Irish merchant and politician (1650–1721)

Sir John Kirwan (1650–1721) was an Irish merchant and politician who founded the Kirwans of Castle Hackett, County Galway.

==Background==
Kirwan was a member of one of the Tribes of Galway. The family were of Gaelic origin, possibly of Conmhaicne descent. They settled in Galway around 1488 under William Ó Ciardhubháin and within a generation had become among the leading merchants of the town. John Óge Kirwan served as Mayor of Galway for the term 1530-1531, followed by Thomas (1534–1535) and Richard (1550–1551), along with numerous bailiffs, sheriffs, and aldermen. In all, eleven Kirwans would be Mayor before the fall of the tribal corporation in 1654.

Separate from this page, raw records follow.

Definition machin_term (i : nat) : Q :=
  qpow (- (1)) i
  * (2 * (qpow (1 # 3) (2 * i + 1) / inject_Z (Z.of_nat (2 * i + 1)))
     + qpow (1 # 7) (2 * i + 1) / inject_Z (Z.of_nat (2 * i + 1))).

Fixpoint machin_sum (n : nat) : Q :=
  match n with
  | O => machin_term 0
  | S i => machin_sum i + machin_term (S i)
  end.

Lemma Q2R_qpow (q : Q) (n : nat) : Q2R (qpow q n) = (Q2R q ^ n)%R.
Proof.
  induction n as [|n IH]; cbn [qpow pow].
  - unfold Q2R. simpl. Lra.lra.
  - now rewrite Q2R_mult, IH.
Qed.

Lemma Q2R_nat (n : nat) : Q2R (inject_Z (Z.of_nat n)) = INR n.
Proof.
  unfold Q2R. cbn [Qnum Qden inject_Z]. rewrite <- INR_IZR_INZ.
  rewrite Rinv_1. apply Rmult_1_r.
Qed.

Lemma Q2R_machin_term (i : nat) :
  Q2R (machin_term i) = tg_alt PI_2_3_7_tg i.
Proof.
  unfold machin_term, tg_alt, PI_2_3_7_tg, Ratan_seq.
  assert (~ inject_Z (Z.of_nat (2 * i + 1)) == 0) as Hnz.
  { change 0 with (inject_Z 0). rewrite inject_Z_injective. lia. }
  rewrite Q2R_mult, Q2R_plus, Q2R_mult, !Q2R_div, !Q2R_qpow, Q2R_nat
    by exact Hnz.
  assert (Q2R (- (1)) = (-1)%R) as -> by (unfold Q2R; simpl; Lra.lra).
  assert (Q2R (1 # 3) = (/ 3)%R) as -> by (unfold Q2R; simpl; Lra.lra).
  assert (Q2R (1 # 7) = (/ 7)%R) as -> by (unfold Q2R; simpl; Lra.lra).
  assert (Q2R 2 = 2%R) as -> by (unfold Q2R; simpl; Lra.lra).
  reflexivity.
Qed.

Lemma Q2R_machin_sum (n : nat) :
  Q2R (machin_sum n) = sum_f_R0 (tg_alt PI_2_3_7_tg) n.
Proof.
  induction n as [|n IH]; cbn [machin_sum sum_f_R0].
  - apply Q2R_machin_term.
  - now rewrite Q2R_plus, IH, Q2R_machin_term.
Qed.

Lemma Q2R_4 : Q2R 4 = 4%R.
Proof. unfold Q2R. simpl. Lra.lra. Qed.

Lemma Q2R_2 : Q2R 2 = 2%R.
Proof. unfold Q2R. simpl. Lra.lra. Qed.

(** [np.pi] lies below pi, by less than 2^-52. *)
Lemma np_pi_below_PI : (Q2R Cosinor.np_pi < PI)%R.
Proof.
  destruct (PI_2_3_7_ineq 8) as [Hlo _].
  change (S (2 * 8)) with 17%nat in Hlo.
  rewrite <- Q2R_machin_sum in Hlo.
  assert (Cosinor.np_pi < 4 * machin_sum 17) as Hq
    by (vm_compute; reflexivity).
  apply Qlt_Rlt in Hq. rewrite Q2R_mult, Q2R_4 in Hq. Lra.lra.
Qed.

Lemma PI_below_next :
  (PI < Q2R (Cosinor.np_pi + (1 # 4503599627370496)))%R.
Proof.
  destruct (PI_2_3_7_ineq 9) as [_ Hhi].
  change (2 * 9)%nat with 18%nat in Hhi.
  rewrite <- Q2R_machin_sum in Hhi.
  assert (4 * machin_sum 18 < Cosinor.np_pi + (1 # 4503599627370496)) as Hq
    by (vm_compute; reflexivity).
  apply Qlt_Rlt in Hq. rewrite Q2R_mult, Q2R_4 in Hq. Lra.lra.
Qed.

End RealPi.

Module CosinorReal.
Import Reals Qreals Binary64 Cosinor RealPi.
Local Open Scope Q_scope.

Lemma two_pi_below : (Q2R two_pi < 2 * PI)%R.
Proof.
  rewrite (Qeq_eqR _ _ two_pi_value), Q2R_mult, Q2R_2.
  pose proof np_pi_below_PI. Lra.lra.
Qed.

(** The binary64 numbers above - 4 pi are those from - 2 * two_pi on. *)
Lemma above_four_pi (value : Q) :
  representable value -> (- (4 * PI) < Q2R value)%R ->
  - (2 * two_pi) <= value.
Proof.
  intros Hr Hv. destruct (Qlt_le_dec value (- (2 * two_pi))) as [Hlt|Hle];
    [exfalso|exact Hle].
  pose proof (below_two_turns value Hr Hlt) as Hb.
  apply Qle_Rle in Hb.
  assert (- (2 * two_pi + (1 # 562949953421312))
          == - (4 * (np_pi + (1 # 2251799813685248)))) as He
    by (vm_compute; reflexivity).
  rewrite (Qeq_eqR _ _ He), Q2R_opp, Q2R_mult, Q2R_4, Q2R_plus in Hb.
  pose proof PI_below_next as Hpi. rewrite Q2R_plus in Hpi.
  assert (Q2R (1 # 4503599627370496) < Q2R (1 # 2251799813685248))%R
    by (apply Qlt_Rlt; reflexivity).
  Lra.lra.
Qed.

(** C9. On binary64 numbers, for every input above - 4 pi and below 0,
    [acro_neg_to_pos] ends after one or two additions of [2 * np.pi] and
    returns a value that is at least 0 and below 2 pi; for - pi / 2 (the
    binary64 number [- np.pi / 2]) it returns [3 * np.pi / 2], the binary64
    number nearest to 3 pi / 2; an input that is not negative is returned
    as it is. *)
Theorem acro_neg_to_pos_canonical :
  (forall value fuel,
      representable value ->
      (- (4 * PI) < Q2R value)%R -> value < 0 -> (2 <= fuel)%nat ->
      exists r,
        acro_neg_to_pos fuel value = Some r
        /\ 0 <= r /\ (Q2R r < 2 * PI)%R
        /\ (r = add value two_pi \/ r = add (add value two_pi) two_pi))
  /\ (forall fuel, (1 <= fuel)%nat ->
      exists r,
        acro_neg_to_pos fuel (div (- np_pi) 2) = Some r
        /\ r == 3 * np_pi / 2
        /\ ulp r == 1 # 1125899906842624
        /\ (Rabs (Q2R r - 3 * PI / 2) < Q2R (1 # 2251799813685248))%R)
  /\ (forall value fuel, 0 <= value -> acro_neg_to_pos fuel value = Some value).
Proof.
  split; [|split].
  - intros value fuel Hr Hv Hneg Hfuel.
    pose proof (above_four_pi value Hr Hv) as Hlo.
    destruct (acro_neg_to_pos_two_turns fuel value Hlo Hneg Hfuel)
      as (r & Hrun & H0 & H1 & Hsteps).
    exists r. split; [exact Hrun|]. split; [exact H0|]. split; [|exact Hsteps].
    apply Qle_Rle in H1. pose proof two_pi_below. Lra.lra.
  - intros fuel Hfuel. destruct fuel as [|fuel]; [lia|].
    exists (add (div (- np_pi) 2) two_pi).
    assert (0 <= add (div (- np_pi) 2) two_pi) as Hpos
      by (vm_compute; discriminate).
    split.
    { cbn [acro_neg_to_pos].
      assert (Qltb (div (- np_pi) 2) 0 = true) as -> by (vm_compute; reflexivity).
      now apply acro_neg_to_pos_nonneg. }
    assert (add (div (- np_pi) 2) two_pi == 3 * np_pi / 2) as Hval
      by (vm_compute; reflexivity).
    split; [exact Hval|]. split; [vm_compute; reflexivity|].
    rewrite (Qeq_eqR _ _ Hval).
    assert (Q2R (3 * np_pi / 2) = (3 * Q2R np_pi / 2)%R) as ->.
    { unfold Qdiv. rewrite !Q2R_mult.
      assert (Q2R 3 = 3%R) as -> by (unfold Q2R; simpl; Lra.lra).
      assert (Q2R (/ 2) = (/ 2)%R) as -> by (unfold Q2R; simpl; Lra.lra).
      reflexivity. }
    pose proof np_pi_below_PI as Hlo. pose proof PI_below_next as Hhi.
    rewrite Q2R_plus in Hhi.
    assert (Q2R (1 # 4503599627370496) = (/ 4503599627370496)%R) as H52
      by (unfold Q2R; simpl; Lra.lra).
    assert (Q2R (1 # 2251799813685248) = (/ 2251799813685248)%R) as H51
      by (unfold Q2R; simpl; Lra.lra).
    rewrite H52 in Hhi. rewrite H51.
    apply Rabs_def1; Lra.lra.
  - intros value fuel. apply acro_neg_to_pos_nonneg.
Qed.

(** The theorem at the acrophase -1. *)
Lemma acro_neg_to_pos_canonical_witness :
  exists r,
    acro_neg_to_pos 2 (- (1)) = Some r
    /\ 0 <= r /\ (Q2R r < 2 * PI)%R
    /\ (r = add (- (1)) two_pi \/ r = add (add (- (1)) two_pi) two_pi).
Proof.
  apply (proj1 acro_neg_to_pos_canonical (- (1)) 2%nat).
  - vm_compute. reflexivity.
  - assert (Q2R (- (1)) = (-1)%R) as -> by (unfold Q2R; simpl; Lra.lra).
    pose proof np_pi_below_PI.
    assert (Q2R 3 < Q2R np_pi)%R as H3 by (apply Qlt_Rlt; reflexivity).
    assert (Q2R 3 = 3%R) as E3 by (unfold Q2R; simpl; Lra.lra).
    rewrite E3 in H3. Lra.lra.
  - reflexivity.
  - lia.
Defined.

End CosinorReal.

(** ** The rounding of [Binary64] against the numbers of the machine

    On sample operands the four operations of the machine give the numbers
    that [Binary64] computes, and the loop of [acro_neg_to_pos] run on
    machine numbers ends, or does not end, as the loop of the embedding. *)

Module CosinorB64.
Import Floats Binary64 Cosinor.
Local Open Scope Q_scope.

(** The rational number that a machine number is. *)
Definition to_Q (f : float) : option Q :=
  match Prim2SF f with
  | S754_zero _ => Some 0
  | S754_finite s m e =>
      Some ((if s then - (1) else 1) * inject_Z (Zpos m) * 2 ^ e)
  | _ => None
  end.

Definition agree (machine : float) (model : Q) : bool :=
  match to_Q machine with
  | Some q => Qeq_bool q model
  | None => false
  end.

(** The four operations of the machine against the rounded operations of
    [Binary64], on a pair of machine numbers. *)
Definition operations_agree (p : float * float) : bool :=
  let (a, b) := p in
  match to_Q a, to_Q b with
  | Some x, Some y =>
      agree (a + b)%float (add x y) && agree (a - b)%float (sub x y)
      && agree (a * b)%float (mul x y) && agree (a / b)%float (div x y)
  | _, _ => false
  end.

Definition b64_pi : float := 0x1.921fb54442d18p+1%float.

Definition b64_two_pi : float := (2 * b64_pi)%float.

Definition samples : list (float * float) :=
  [ ((- 0x1p-70)%float, b64_two_pi);
    ((- 0x1.6345785d8ap+56)%float, b64_two_pi);
    (0x1.999999999999ap-4%float, 0x1.999999999999ap-3%float);
    ((- b64_pi / 2)%float, b64_two_pi);
    (24%float, b64_two_pi);
    ((24 * b64_two_pi)%float, b64_two_pi);
    (1%float, 3%float);
    (0x0.0000000000001p-1022%float, 3%float);
    (0x1.fffffffffffffp-1%float, 60%float);
    (0x1.7fbbbbbbbbbbcp+4%float, 0x1.1111111111111p-6%float) ].

Fixpoint b64_acro_neg_to_pos (fuel : nat) (value : float) : option float :=
  match fuel with
  | O => if (value <? 0)%float then None else Some value
  | S fuel' =>
      if (value <? 0)%float
      then b64_acro_neg_to_pos fuel' (value + b64_two_pi)%float
      else Some value
  end.

Definition loops_agree (fuel : nat) (value : float) : bool :=
  match to_Q value with
  | Some v =>
      match b64_acro_neg_to_pos fuel value, acro_neg_to_pos fuel v with
      | Some r, Some q => agree r q
      | None, None => true
      | _, _ => false
      end
  | None => false
  end.

Lemma machine_agrees :
  forallb operations_agree samples = true
  /\ forallb (loops_agree 3)
       [ (- b64_pi / 2)%float; (- 0x1p-70)%float; (-2 * b64_two_pi)%float;
         (- 0x1.6345785d8ap+56)%float; 1%float ] = true
  /\ b64_acro_neg_to_pos 2 (- 0x1p-70)%float = Some b64_two_pi.
Proof. repeat split; vm_compute; reflexivity. Qed.

End CosinorB64.

(** ** circadian_calculation_comparison/02_CR_non_parametric.py *)

Module NonParametric.
Import Clock.
Local Open Scope Q_scope.

(** *** Series statistics of pandas *)

Definition qsum (l : list Q) : Q := fold_right Qplus 0 l.

Definition count (l : list Q) : Q := inject_Z (Z.of_nat (length l)).

Definition mean_q (l : list Q) : Q := qsum l / count l.

(** The sum of the squared deviations from [m]. *)
Definition ssd (m : Q) (l : list Q) : Q :=
  qsum (map (fun v => (v - m) * (v - m)) l).

Definition variance_q (l : list Q) : Q := ssd (mean_q l) l / (count l - 1).

(** [Series.mean()]: NaN on an empty series. *)
Definition mean (l : list Q) : option Q :=
  match l with
  | [] => None
  | _ :: _ => Some (mean_q l)
  end.

(** [Series.var()], with its default [ddof=1]: NaN below two values. *)
Definition var (l : list Q) : option Q :=
  if (length l <? 2)%nat then None else Some (variance_q l).

(** A quotient of two statistics; a missing operand or a zero divisor
    gives no number. *)
Definition quotient (a b : option Q) : option Q :=
  match a, b with
  | Some u, Some v => if Qeq_bool v 0 then None else Some (u / v)
  | _, _ => None
  end.

(** [Series.diff(1)] without its leading NaN. *)
Fixpoint diff_from (prev : Q) (l : list Q) : list Q :=
  match l with
  | [] => []
  | v :: l' => (v - prev) :: diff_from v l'
  end.

Definition diff_1 (l : list Q) : list Q :=
  match l with
  | [] => []
  | v :: l' => diff_from v l'
  end.

(** *** Grouping by the time of day *)

Definition index_hour (t : Z) : Z := ((t / hour) mod 24)%Z.
Definition index_minute (t : Z) : Z := ((t / minute) mod 60)%Z.

(** The key of [groupby([index.hour, index.minute])]: pairs in
    lexicographic order are the numbers hour * 60 + minute in order. *)
Definition hour_minute (t : Z) : Z := (index_hour t * 60 + index_minute t)%Z.

Definition values_at (key : Z -> Z) (k : Z) (data : list (Z * Q)) : list Q :=
  map snd (filter (fun r => (key (fst r) =? k)%Z) data).

(** [data.groupby(key).mean()]: one mean per key present, in key order,
    [keys] being the number of possible keys. *)
Definition group_means (key : Z -> Z) (keys : nat) (data : list (Z * Q))
  : list Q :=
  flat_map (fun k => match mean (values_at key (Z.of_nat k) data) with
                     | Some m => [m]
                     | None => []
                     end)
           (seq 0 keys).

As a result of the Irish Confederate Wars, almost all of the tribes' property was confiscated. Many were forced to emigrate to the West Indies as indentured servants and in this way the basis of new wealth was accrued in the succeeding generation.

==Career==
In the late 17th century, Galway experienced a boom in trade with both Europe and the West Indies, trading in tobacco and sugar, along with slaves, salted goods, hides and tallows. Branches of the family settled in Martinique, St. Croix and Montserrat. During Kirwan's lifetime, Ireland, led by the ports of Galway and Cork, was the principal external supply route for provisions to the islands; the annual value of beef exports in 1685 alone was 45,000 pounds.

Kirwan served as Mayor of Galway from 1686 to 1688, and as a Member of Parliament for Galway Borough in the short-lived Patriot Parliament. He was knighted by James II. While he supported the Jacobite side during the Williamite War in Ireland, he surrendered on terms to General Ginkel, was pardoned, and was allowed to hold his property.

==Castle Hackett==
It is uncertain how Kirwan acquired Castle Hackett, except it was probably sometime in the late 1690s. He would have lived in the original castle built by the Hackett family, at the foot of Cnoc Meadha, while the new house of the same name was being built. It was completed in 1703. Located six miles from Tuam, 3-story house called Castlehacket which was burned in 1923 during the Irish Civil War. The last member of the family to bear the name, Sir Denis Kirwan Bernard, died unmarried in 1956 and was buried on the summit of Cnoc Meadha. It was inherited by his nephew, Percy Paley, who died there in 1986.

==Children and descendants==
Kirwan and his wife, Maria, had at least three children - Simon, Mary, Anne. Mary married Arthur French of Tyrone House; Anne married Sir Walter Blake of Menlough in 1687; Simon married Julian French, sister of Christopher French, father of Arthur, above.

Descendants of the family include Sir Denis Kirwan Bernard.